(** * GLWebViewState: the frame-compositing core of the tiled web view

    A shallow embedding of
    [Source/WebCore/platform/graphics/android/GLWebViewState.cpp]
    and the properties its design description states about it.

    Conventions of the embedding.
    - C++ [int] values are integers of [Z].  The [int] arithmetic of
      [setViewport] (the tile counts and the texture budget) and its casts
      from [float] are taken at 32 bits, with the wrap-around written out in
      [Int32]; the rectangle classes, which are not under src/, carry no
      bound.  The [unsigned int] picture counter wraps modulo 2^32, written
      out in [next_picture_counter].
    - C++ [float] values are IEEE binary32 numbers, [double] values binary64
      numbers, both carried by [spec_float] with the operations of
      [SpecFloat] at the matching precision.
    - Pointers are addresses ([positive]); a pointer that may be null is an
      [option].
    - Calls into collaborators whose effect stays with the collaborator
      (the tiled pages, the layers, the texture manager, GL) are appended to
      a log of events, in call order. *)

From Stdlib Require Import ZArith Bool List Lia.
From Stdlib Require Import Floats.SpecFloat.
From stdpp Require Import base gmap list.

Local Open Scope Z_scope.

(* ===================================================================== *)
(** ** 32-bit integers *)
(* ===================================================================== *)

(** The [int] of the platform: 32 bits in two's complement.  C++ leaves
    signed overflow undefined; the compiled code keeps the low 32 bits of
    the result, and that is what [wrap] does. *)
Module Int32.

Definition min_int : Z := - 2 ^ 31.
Definition max_int : Z := 2 ^ 31 - 1.

Definition fits (z : Z) : bool := (min_int <=? z) && (z <=? max_int).

Definition wrap (z : Z) : Z := (z + 2 ^ 31) mod 2 ^ 32 - 2 ^ 31.

Definition add (a b : Z) : Z := wrap (a + b).
Definition mul (a b : Z) : Z := wrap (a * b).

End Int32.

(* ===================================================================== *)
(** ** Floating point *)
(* ===================================================================== *)

Module F32.

Definition prec : Z := 24.
Definition emax : Z := 128.

Definition float := spec_float.

Definition add : float -> float -> float := SFadd prec emax.
Definition sub : float -> float -> float := SFsub prec emax.
Definition mul : float -> float -> float := SFmul prec emax.
Definition div : float -> float -> float := SFdiv prec emax.

Definition eqb : float -> float -> bool := SFeqb.
Definition ltb : float -> float -> bool := SFltb.
Definition leb : float -> float -> bool := SFleb.

(** Conversion of an [int] to [float] (round to nearest, ties to even). *)
Definition of_int (z : Z) : float := binary_normalize prec emax z 0 false.

(** The integer [m * 2^e] rounded toward minus infinity. *)
Definition scaled_floor (m e : Z) : Z :=
  match e with
  | Zneg p => Z.shiftr m (Zpos p)
  | _ => Z.shiftl m e
  end.
(** Modelled from the spec: [SmsVerificationService.verify_code], not
    among the sources.  It fails with [NoPendingVerification] when the
    user has no pending verification or it has expired, with
    [CodeMismatch] when the submitted OTP or phone differs from what
    was requested, and otherwise stores the phone on the user,
    replacing an earlier one, and clears the pending verification. *)
Definition spec_verify_code (env : Env) (otp : string) (code number : Z)
    (s : Session) : outcome unit * Session :=
  match pending s with
  | None => (Raise NoPendingVerification, s)
  | Some p =>
      if expired env p then (Raise NoPendingVerification, s)
      else if String.eqb otp (pending_otp p)
              && phone_eqb (mkPhone code number) (pending_phone p)
      then (Ok tt, mkSession (set_phone (user s) (mkPhone code number)) None)
      else (Raise CodeMismatch, s)
  end.

Definition service (env : Env) : SmsVerificationService :=
  mkService (spec_request_verification env) (spec_verify_code env).

End SmsVerification.

(* ------------------------------------------------------------------ *)
(** ** The last-message service *)

Record LastMessageInfo : Type := mkInfo {
  message : json;
  time : datetime
}.

(** What the two calls on [WebhookLastMessageService(telegram_id)]
    return: [get_last_message()] a pair of the message info and an
    error, either of which may be [None], and [get_avatar_url()] a URL
    or [None]. *)
Record WebhookLastMessageService : Type := mkLastMessageService {
  get_last_message : option LastMessageInfo * option string;
  get_avatar_url : option string
}.

(** The truth value of an optional string: [None] and [''] are false. *)
Definition truthy (e : option string) : bool :=
  match e with
  | Some (String _ _) => true
  | Some EmptyString | None => false
  end.

Definition json_of_option (s : option string) : json :=
  match s with
  | Some x => JStr x
  | None => JNull
  end.

(* ------------------------------------------------------------------ *)
(** ** UserBirthdayAPIView *)

Module UserBirthdayAPIView.
Section WithSerializers.

(** The serializers of [losb.api.v1.serializers] are not among the
    sources.  [UserBirthdaySerializer] is what [is_valid] accepts: the
    birthday that [update] then stores on the user, or the validation
    error; [UserSerializer] is the representation of a user. *)
Variable UserBirthdaySerializer : json -> outcome date.
Variable UserSerializer : User -> json.

Definition post (request_data : json) (request_user : User)
    : outcome Response * User :=
  match birthday request_user with
  | Some _ => (Raise BirthdayAlreadyRegistered, request_user)
  | None =>
      match UserBirthdaySerializer request_data with
      | Raise e => (Raise e, request_user)
      | Ok validated_data =>
          let request_user := set_birthday request_user validated_data in
          (Ok (mkResponse (UserSerializer request_user) HTTP_200_OK),
           request_user)
      end
  end.

(** The user after a sequence of requests, oldest first. *)
Fixpoint posts (bodies : list json) (u : User) : User :=
  match bodies with
  | [] => u
  | b :: rest => posts rest (snd (post b u))
  end.

End WithSerializers.
End UserBirthdayAPIView.

(* ------------------------------------------------------------------ *)
(** ** UserPhoneUpdateView *)

Module UserPhoneUpdateView.
Section WithSerializers.

(** [UserPhoneSerializer] yields the validated [code] and [number],
    [UserPhoneVerificationSerializer] the validated [otp] and
    [phone.code], [phone.number]; both are absent from the sources. *)
Variable UserPhoneSerializer : json -> outcome (Z * Z).
Variable UserPhoneVerificationSerializer : json -> outcome (string * (Z * Z)).
Variable UserSerializer : User -> json.
Variable service : SmsVerificationService.
(** * SortiFile: the document classification pipeline and its HTTP variant

    A shallow embedding of [document_classifier.py] (the class
    [DocumentClassifier]: [preprocess_image], [detect_logo],
    [classify_document]; and [main]), of [classify.py] (the function
    [classify_document] that calls a remote inference endpoint) and of
    the callbacks of [GUI_Application.py] ([setup_directories],
    [classify_document], [save_results], [update_display],
    [classify_and_save]; the Tk layout is left out).

    Conventions of the embedding:
    - a Python [float] is a binary64 value: [PrimFloat.float], with the
      IEEE operations of the kernel;
    - a Python [int] is a [Z];
    - a Python exception is a value of [exc]; code that can raise returns
      an [outcome];
    - what the program prints and the HTTP requests it sends are recorded
      in a [world], threaded by the monad [Py];
    - the third-party libraries (PIL, pytesseract, OpenCV, the tokenizer
      and the layout model, requests) and the string builtins are fields
      of a record of externals: the theorems hold whatever they do. *)

From Stdlib Require Import ZArith List String Ascii Bool Lia Floats DecimalString.
From ExtLib Require Import Structures.Monad.
Import ListNotations.
Import MonadNotation.

Local Open Scope string_scope.
Local Open Scope list_scope.
Local Open Scope Z_scope.
Local Open Scope monad_scope.

Set Implicit Arguments.
(** The body of the [try] of [calculate_speed]: the speed to append, if
  any. *)
Definition trip_speed (trip : gmap string string) : outcome (option float_type) :=
cell ← get_item trip "tpep_pickup_datetime"; pickup_time ← datetime_strptime_f cell;
cell ← get_item trip "tpep_dropoff_datetime"; dropoff_time ← datetime_strptime_f cell;
cell ← get_item trip "trip_distance"; miles ← py_float cell;
let distance := float_km miles in
let duration_hours := hours_between pickup_time dropoff_time in
if float_gt0 duration_hours && float_gt0 distance then
  speed_kmh ← float_div distance duration_hours; Return (Some speed_kmh)
else Return None.

(** The loop of [calculate_speed]: a trip is looked at when it has the
  three columns; [ValueError] is caught. *)
Fixpoint speeds_of (data : list (gmap string string)) (speeds : list float_type)
  : outcome (list float_type) :=
match data with
| [] => Return speeds
| trip :: data =>
    if bool_decide (is_Some (trip !! "tpep_pickup_datetime"%string) ∧
                    is_Some (trip !! "tpep_dropoff_datetime"%string) ∧
                    is_Some (trip !! "trip_distance"%string)) then
      match trip_speed trip with
      | Return (Some speed_kmh) => speeds_of data (speeds ++ [speed_kmh])
      | Return None | Raise ValueError => speeds_of data speeds
      | Raise e => Raise e
      end
    else speeds_of data speeds
end.

(** [calculate_speed(data)]. *)
Definition calculate_speed (data : list (gmap string string))
  : outcome (float_type * float_type * float_type) :=
speeds ← speeds_of data [];
match speeds with
| [] => Return (float_zero, float_zero, float_zero)
| _ =>
    let realistic_speeds :=
      filter (λ speed, float_gt0 speed && float_le150 speed) speeds in
    match realistic_speeds with
    | [] => Return (float_zero, float_zero, float_zero)
    | _ => Return (py_min realistic_speeds, float_mean realistic_speeds,
                   py_max realistic_speeds)
    end
end.
End Statistics.

(** [min] and [max] return an element of the list they are given. *)
Definition extremes_are_elements `{Statistics} : Prop :=
  ∀ values, values ≠ [] → py_min values ∈ values ∧ py_max values ∈ values.

(** An instance for the examples: integers for the floats. *)
Definition decimal_statistics : @Statistics decimal_builtins :=
  @Build_Statistics decimal_builtins
    (λ x : Z, bool_decide (0 ≤ x))
    (λ x : Z, bool_decide (x ≤ 150))
    (0 : Z)
    (λ x : Z, x * 2)
    (λ values : list Z, foldr Z.min (default 0 (head values)) values)
    (λ values : list Z, foldr Z.max (default 0 (head values)) values)
    (λ values : list Z, foldr Z.add 0 values / Z.of_nat (length values))
    decimal_int.

(** Two trips for the examples: amounts 12 and 0, tips 2 and 0. *)
Definition example_amounts : list (gmap string string) :=
  [ {[ "total_amount" := "12"; "tip_amount" := "2" ]}%string;
    {[ "total_amount" := "0"; "tip_amount" := "0" ]}%string ].

(** ** task2.py: the sorts on records that may lack the key field

    [data[j][key_index]] raises [IndexError] for a record that has no field
    [key_index].  The sorts are embedded once more with a key that may
    raise, to settle when they raise and to relate them to the embedding
    above, where every record has the field. *)

(** [r[key_index]]. *)
Definition get_key (key_index : nat) (r : Trip) : outcome Z :=
  match r !! key_index with
  | Some z => Return z
  | None => Raise IndexError
  end.

Section CheckedSorting.
Context {A : Type}.
Variable key : A → outcome Z.

(** [if data[j][k] > data[j + 1][k]: data[j], data[j + 1] = data[j + 1], data[j]]. *)
Definition bubble_step_checked (data : list A) (j : nat) : outcome (list A) :=
match data !! j, data !! S j with
| Some a, Some b =>
    key_a ← key a;
    key_b ← key b;
    Return (if bool_decide (key_a > key_b) then <[S j := a]> (<[j := b]> data)
            else data)
| _, _ => Raise IndexError
end.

═══

=== INSTRUCTIONS TO FOLLOW ===
Which lines contain "written"? Copy each of them from the listing.

=== ANSWER TO THE EXERCISE ===
      from [float] are taken at 32 bits, with the wrap-around written out in
      bound.  The [unsigned int] picture counter wraps modulo 2^32, written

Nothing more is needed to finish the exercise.